Giorgione, Retrato de Laura
Una vez en Estambul, una carambola del destino le vuelve a reunir con la niña de la que estuvo enamorado cuando era apenas un mozalbete, pero la guerra y sus nefastas consecuencias han cambiado mucho las cosas, e Irene (que también fue vendida como esclava a un mercader llamado Tamarack) vive otra vida como prostituta de lujo. Los dos hacen planes para huir de Estambul e iniciar una vida juntos en otro lugar, pero Tamarack se lo impedirá al asesinar a Irene de forma cruel.

Matamalas demuestra ser un gran conocedor de la pintura renacentista italiana; las descripciones de las técnicas pictóricas, o de la cuidadosa elaboración de un cuadro o de un fresco, descripciones o explicaciones que pone por boca de sus personajes, denotan sustanciales conocimientos en la materia, pero de todos modos su inclusión en la narración del pintor griego resulta muy natural y nada pesada para el lector.

La tempesta de Giorgione supuso una ruptura con la convención pictórica de la época 
Ante todo, en L’illa d’Antígona impera la amenidad de la narración: con un lenguaje pulcro y cuidado, su temática artística secundaria le confiere una dimensión culta nada desdeñable. Pero es especialmente la narración que Stavros hace de su vida lo que mantiene al lector cautivado: la historia de cómo Alexis acude a la isla de Antígona para intentar superar la pérdida de Irene, y cómo conoce a Melina, la sencilla y encantadora muchacha que le vuelve a enganchar a la vida. Cuando regresa a Estambul, Melina no puede soportarlo y con el paso del tiempo pierde la ilusión de vivir, y muere al dar a luz a su hija, su segunda descendiente. Alexis, aconsejado por Gentile Bellini se marcha a Venecia.

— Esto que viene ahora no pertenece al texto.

(* ===== verification/SheetRead.v ===== *)
(** SheetRead: reading a whole sheet.

    [File.Read] asks the master for the chunks of the file, reads each of them from
    its data node and joins them ([connect]).  From any state that satisfies the
    invariant [sys_ok], what it returns holds the bytes of every cell of the sheet
    once, in some order, with padding between them, and the bytes of the MetaCell
    apart. *)
From Stdlib Require Import ZArith Lia Strings.Byte.
From stdpp Require Import gmap strings list fin_maps.
From S2P Require Import Prelude.
From S2P Require Import DataNode.
From S2P Require Import DataNodeAlloc.
From S2P Require Import MasterData.
From S2P Require Import SheetFile.
From S2P Require Import SheetFileSpec.
From S2P Require Import SheetFileRefine.
From S2P Require Import JournalEntry.
From S2P Require Import CommonJournal.
From S2P Require Import FileMgr.
From S2P Require Import FileMgrProps.
From S2P Require Import MasterServer.
From S2P Require Import FsClient.
From S2P Require Import EndToEnd.
From S2P Require Import FsCalls.
Open Scope Z_scope.

(** ** The text of a sheet *)

(** A piece of the data: a cell, or what is behind the cells of a chunk. *)
Abbreviation Piece := (option Z * list byte)%type.
Abbreviation pieces_text ps := (mjoin (snd <$> ps : list (list byte))).

Definition piece_ok {PO : PadOk} (A : gmap (string * Z) (list byte)) (name : string) (p : Piece) : Prop :=
  match p with
  | (Some id, d) => A !! (name, id) = Some d
  | (None, d) => ∃ k b, pad_ok b ∧ d = replicate k b
  end.

(** The data of a sheet: each of its cells once. *)
Definition sheet_text {PO : PadOk} (A : gmap (string * Z) (list byte)) (name : string) (data : list byte) : Prop :=
  ∃ ps : list Piece, data = pieces_text ps ∧ Forall (piece_ok A name) ps ∧ NoDup (omap fst ps)
    ∧ ∀ id, id ∈ omap fst ps ↔ id ≠ SheetMetaCellID ∧ is_Some (A !! (name, id)).

(** ** Slots in the order of their offsets *)
Definition slot (body : list byte) (ci : CellInfo) : list byte := take (Z.to_nat (ci_size ci)) (drop (Z.to_nat (ci_off ci)) body).

Lemma slots_join body : ∀ cs i, Forall (λ c, ci_size c = MaxBytesPerCell) cs →
  ci_off <$> cs = (λ j, Z.of_nat j * MaxBytesPerCell) <$> seq i (length cs) →
  mjoin (slot body <$> cs) = take (Z.to_nat (sizes cs)) (drop (Z.to_nat (Z.of_nat i * MaxBytesPerCell)) body).
Proof.
  induction cs as [|c cs IH]; intros i Hs Ho; [done|]. apply Forall_cons in Hs as [Hc Hs]. cbn in Ho. injection Ho as Hoc Ho.
  change (slot body c ++ mjoin (slot body <$> cs) = take (Z.to_nat (sizes (c :: cs))) (drop (Z.to_nat (Z.of_nat i * MaxBytesPerCell)) body)).
  rewrite (IH (Datatypes.S i) Hs Ho). unfold slot. rewrite Hoc. change (sizes (c :: cs)) with (ci_size c + sizes cs). rewrite !Hc.
  pose proof (sizes_uniform cs Hs) as Hu. rewrite MaxBytesPerCell_val in *.
  replace (Z.to_nat (2048 + sizes cs)) with (Z.to_nat 2048 + Z.to_nat (sizes cs))%nat by lia.
  replace (Z.to_nat (Z.of_nat (Datatypes.S i) * 2048)) with (Z.to_nat (Z.of_nat i * 2048) + Z.to_nat 2048)%nat by lia.
  rewrite <- drop_drop. by rewrite take_take_drop.
Qed.

Lemma layout_order cs : layout cs → (∀ c, c ∈ cs → ci_size c ≠ BytesPerChunk) →
  ∃ cs', cs' ≡ₚ cs ∧ ∀ body, mjoin (slot body <$> cs') = take (Z.to_nat (sizes cs)) body.
Proof.
  intros [(c & -> & _ & Hs)|(Hl & Hs & Ho)] Hne; [by destruct (Hne c); [set_solver|]|].
  symmetry in Ho. apply Permutation_map_inv in Ho as (cs' & Ho & Hp). exists cs'. split; [by symmetry|]. intros body.
  assert (sizes cs = sizes cs') as ->.
  { rewrite !sizes_uniform by (done || by rewrite <- Hp). by rewrite Hp. }
  rewrite (slots_join body cs' 0); [by rewrite drop_0|by rewrite <- Hp|]. rewrite <- (Permutation_length Hp). symmetry. exact Ho.
Qed.

Section sheet.
Context {db : Type} {DB : MetaDB db} {DL : MetaDBLaws db} {K : Type} {KO : Kafka K}.
Context {ME : Codec MasterEntry} {RO : RangeOrder} {PO : PadOk} {WX : Weather db K} {CW : Calm WX}.
Context (prefix : string).
Implicit Types (S : Sys db K) (c : Client).

Definition sys_Read := File_Read (W := Sys db K) sys_zk sys_dial sys_master sys_data id wx_done.

(** ** The master's part *)
Lemma pbChunks_spec f cs vs : Forall2 (λ ch kv, shows f ch kv.1 kv.2) cs vs → pbChunks cs f = Some (pb_of <$> vs, f).
Proof.
  induction 1 as [|ch [k vc] cs vs Hs _ IH]; [done|]. cbn [pbChunks]. unfold mbind, GoM_bind. rewrite (pbChunk_spec _ _ _ _ Hs), IH. done.
Qed.

Lemma srv_ReadSheet_spec S A n fd name f v :
  sys_ok prefix S A n → Fds (sys_fm S) !! fd = Some name → Opened (sys_fm S) !! name = Some f → file_ok prefix S A n name f v →
  ∃ vs fm', srv_ReadSheet fd (sys_fm S) = Some (mkReadSheetReply Status_OK (pb_of <$> vs), fm')
    ∧ vs ≡ₚ map_to_list (v_chunks v) ∧ sys_ok prefix (mkSys fm' (sys_nodes S)) A n ∧ same_dir S (mkSys fm' (sys_nodes S))
    ∧ ∃ f', file_ok prefix (mkSys fm' (sys_nodes S)) A n name f' v.
Proof.
  intros Hok Hfd Ho Hf. set (fm := sys_fm S) in *.
  destruct (GetAllChunks_spec f v (fo_rep _ _ _ _ _ _ _ Hf)) as (cs & f' & vs & E & R & V & Hp & Hsh).
  set (fm1 := mkFM (Entries fm) (<[name := f']> (Opened fm)) (Fds fm) (nextFd fm)
                (fm_db fm) (fm_alloc fm) (journalWriter fm) (fm_kafka fm)).
  exists vs, fm1. split_and!; [|done| |done|].
  - assert (ReadSheet fd fm = Some (Ok cs, fm1)) as Hread.
    { unfold ReadSheet, getFileByFd, mbind, GoM_bind, go_get. rewrite Hfd. cbn. unfold with_file, on_file. rewrite Ho. simpl. by rewrite E. }
    assert (in_file fd (pbChunks cs) fm1 = Some (pb_of <$> vs, fm1)) as Hin.
    { unfold in_file, mbind, GoM_bind, go_get. simpl. rewrite Hfd. simpl.
      unfold with_file, on_file. simpl. rewrite lookup_insert_eq, (pbChunks_spec _ _ _ Hsh). simpl. by rewrite insert_insert_eq. }
    unfold srv_ReadSheet, mbind, GoM_bind. by rewrite Hread, Hin.
  - apply (only_viewed_ok prefix S A n name f f'); try done. intros u Hu. eapply same_view_rep; try done. apply R.
  - exists f'. destruct Hf. split; try done. by rewrite (sv_name _ _ V).
Qed.

(** ** The data nodes' part *)
Section chunks.
Context (S : Sys db K) (A : gmap (string * Z) (list byte)) (n : Z) (name : string) (f : SheetFile) (v : VFile).
Context (Hf : file_ok prefix S A n name f v).

(** A chunk of the MetaCell: nothing is stored before the first write. *)
Lemma meta_chunk_stored k vc : v_chunks v !! k = Some vc → meta_chunk vc = true →
  ∃ body, chunk_stored prefix S k vc body ∧ A !! (name, SheetMetaCellID) = if vc_version vc =? 0 then None else Some body.
Proof using Hf.
  intros Hk Hm. apply bool_decide_eq_true in Hm. destruct (fo_stored _ _ _ _ _ _ _ Hf _ _ Hk) as (body & Hst & Hct & _).
  exists body. split; [done|]. destruct (inv_chunks _ (fo_inv _ _ _ _ _ _ _ Hf) _ _ Hk) as (HF & _ & HL & _).
  destruct (vc_cells vc) as [|c [|c' l]] eqn:Ec; [done| |done]. injection Hm as Hid. rewrite Forall_singleton in HF. destruct HF as [_ Hc].
  unfold chunk_contents in Hct. rewrite Ec in Hct. rewrite Forall_singleton in Hct. rewrite Hid in Hct, Hc.
  pose proof (fo_sized _ _ _ _ _ _ _ Hf _ _ Hc) as Hs. rewrite Hct. unfold chunk_stored in Hst.
  destruct (vc_version vc =? 0); [done|]. destruct Hst as [_ Hl]. f_equal.
  destruct HL as [(d & [= ->] & -> & _)|(_ & Hu & _)].
  - rewrite drop_0, take_ge; [done|]. rewrite Hl, Hs. done.
  - rewrite Forall_singleton in Hu. rewrite Hs, MaxBytesPerCell_val in Hu. done.
Qed.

Los personajes históricos no suponen ninguna mella en la verosimilitud de la novela, algo que es de agradecer en estos tiempos. Por último, para quien no esté acostumbrado a las peculiares formas ortográficas  que se emplean en esas hermosas islas mediterráneas en las que la lengua catalana es lengua autóctona, esas formas pueden en principio suponer una pequeña dificultad para sumergirse en el libro de Matamalas, pero el esfuerzo realmente vale la pena. L’illa d’Antígona fue galardonada ex aequo con el VI Premi Pollença de Novel·la.